WORK TO COMPLETE: Return all lines in the data where the string "ChargeLoad" can be found.

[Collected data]
--- START ---

(** C27: Freeing an object or closing a descriptor releases exactly the charges
    it ends: the ones of that client with that handle or parent (or all of the
    client's when the client itself is freed), or the ones allocated through
    that token.  They leave the session's books, the counter falls by exactly
    their sum, every other charge stays, and no other session is touched. *)
Theorem free_releases_exactly p ops vm op sub s vm' :
  0 <= VramPolicy.fb_length p -> vm_run (vm_init p) ops = Some vm ->
  (exists rt hd, op = OpFree sub rt hd) \/ (exists tok, op = OpClose sub tok) ->
  sessions vm !! sub = Some s -> vm_step vm op = Some vm' ->
  exists s', sessions vm' = <[sub := s']> (sessions vm) /\ pending s' = pending s /\
    (forall k c, open (books s') !! k = Some c <->
                 open (books s) !! k = Some c /\ freed_by op c = false) /\
    used (ledger vm') = used (ledger vm)
      - sum_bytes (filter (fun kc => freed_by op kc.2 = true) (open (books s))).
Proof.
  intros Hp Hrun Hop Hs Hstep. pose proof (vm_run_ok _ _ _ (vm_init_ok p Hp) Hrun) as Hvm.
  destruct (held_le_used vm sub s Hvm Hs) as (H1 & H2 & H3).
  pose proof (row_of_session vm sub s Hvm Hs) as H5.
  assert (H4 : within (ledger vm)) by apply Hvm.
  assert (Hmv : exists l' b', vm' = put_session vm sub l' b' (pending s) /\
    moves (ledger vm) l' sub s b' (pending s) /\
    open b' = filter (fun kc => freed_by op kc.2 = false) (open (books s))).
  { destruct Hop as [(rt & hd & ->) | (tok & ->)]; cbn [vm_step] in Hstep; rewrite Hs in Hstep;
      cbn [mbind option_bind] in Hstep.
    - destruct (free_object _ _ _ _) as [l' b'] eqn:Er. simplify_eq. exists l', b'.
      split; [done|].
      destruct (retain_moves (ledger vm) sub s) with (dies := frees rt hd) (l' := l') (b' := b')
        as [Hmv ->]; eauto. split; [done|]. apply map_filter_ext. intros k c _. cbn [snd].
      by rewrite frees_spec.
    - destruct (close_token _ _ _) as [l' b'] eqn:Er. simplify_eq. exists l', b'. split; [done|].
      destruct (retain_moves (ledger vm) sub s) with (dies := fun c => token c =? tok)
        (l' := l') (b' := b') as [Hmv ->]; eauto. split; [done|].
      apply map_filter_ext. intros k c _. cbn [snd]. by rewrite closes_spec. }
  destruct Hmv as (l' & b' & -> & [Hb _ Hu _ _] & Hopen).
  exists (MkSession b' (pending s)). split; [done|]. split; [done|]. split.
  - intros k c. cbn. rewrite Hopen. rewrite map_lookup_filter_Some. done.
  - cbn. rewrite Hu. unfold held. destruct Hb as (_ & -> & _). rewrite Hopen.
    destruct H1 as [(_ & Howe & _) _]. rewrite Howe. unfold sum_bytes.
    rewrite (gsum_split bytes_of (freed_by op) (open (books s))). lia.
Qed.

Lemma free_releases_exactly_witness :
  exists vm s vm', vm_run (vm_init (accounting 100)) demo_ops = Some vm /\
    vm_step vm (OpFree 1 10 11) = Some vm' /\ used (ledger vm') = 70 /\
    exists s', sessions vm' = <[1 := s']> (sessions vm) /\ pending s' = pending s /\
    (forall k c, open (books s') !! k = Some c <->
                 open (books s) !! k = Some c /\ freed_by (OpFree 1 10 11) c = false) /\
    used (ledger vm') = used (ledger vm)
      - sum_bytes (filter (fun kc => freed_by (OpFree 1 10 11) kc.2 = true) (open (books s))).
Proof.
  eexists _, _, _. split; [vm_compute; reflexivity|]. split; [vm_compute; reflexivity|].
  split; [reflexivity|].
  eapply (free_releases_exactly (accounting 100) demo_ops).
  - done.
  - vm_compute. reflexivity.
  - left. eexists _, _. reflexivity.
  - vm_compute. reflexivity.
  - vm_compute. reflexivity.
Defined.

(** The rows of the roster by session number. *)
Lemma rows_in_order_spec l :
  StronglySorted key_le (rows_in_order l) /\ rows_in_order l ≡ₚ map_to_list (roster_rows l).
Proof.
  split.
  - apply Sorted_StronglySorted; [apply _|]. apply Sorted_merge_sort. apply _.
  - apply merge_sort_Permutation.
Qed.



(** ** The compare-and-swap loops

    Every thread runs [charge] and, if it was granted, later [release].  A
    round loads the counter, computes the next value from what it loaded and
    swaps it in with [compare_exchange_weak], which fails when the counter has
    moved and may fail for no reason; a failure hands back the current
    value. *)
Module CasLoop.

Inductive Thread :=
| ChargeLoad (n : Z)
| ChargeTry (n cur : Z)
| Granted (n : Z)
| Refused (n cur : Z)
| ReleaseLoad (n : Z)
| ReleaseTry (n cur : Z)
| Released (n : Z).

(** One step of a thread that finds the counter at [u]: the counter and the
    thread after it. *)
Inductive thread_step (lim u : Z) : Thread -> Z -> Thread -> Prop :=
| charge_load n : thread_step lim u (ChargeLoad n) u (ChargeTry n u)
| charge_refuse n cur :
    charge_next lim cur n = None ->
    thread_step lim u (ChargeTry n cur) u (Refused n cur)
| charge_swap n cur next :
    charge_next lim cur n = Some next -> u = cur ->
    thread_step lim u (ChargeTry n cur) next (Granted n)
| charge_retry n cur next :
    charge_next lim cur n = Some next ->
    thread_step lim u (ChargeTry n cur) u (ChargeTry n u)
| release_start n : thread_step lim u (Granted n) u (ReleaseLoad n)
| release_load n : thread_step lim u (ReleaseLoad n) u (ReleaseTry n u)
| release_swap n cur :
    u = cur ->
    thread_step lim u (ReleaseTry n cur) (saturating_sub cur n) (Released n)
| release_retry n cur : thread_step lim u (ReleaseTry n cur) u (ReleaseTry n u).

(** The counter, the values it has had (the present one first) and the
    threads. *)
Record Machine := MkMachine { counter : Z; past : list Z; threads : list Thread }.

Inductive machine_step (lim : Z) : Machine -> Machine -> Prop :=
| thread_moves m i t u' t' :
    threads m !! i = Some t -> thread_step lim (counter m) t u' t' ->
    machine_step lim m (MkMachine u' (u' :: past m) (<[i := t']> (threads m))).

--- END ---

SOLUTION TO THIS EXERCISE:
| ChargeLoad (n : Z)
| charge_load n : thread_step lim u (ChargeLoad n) u (ChargeTry n u)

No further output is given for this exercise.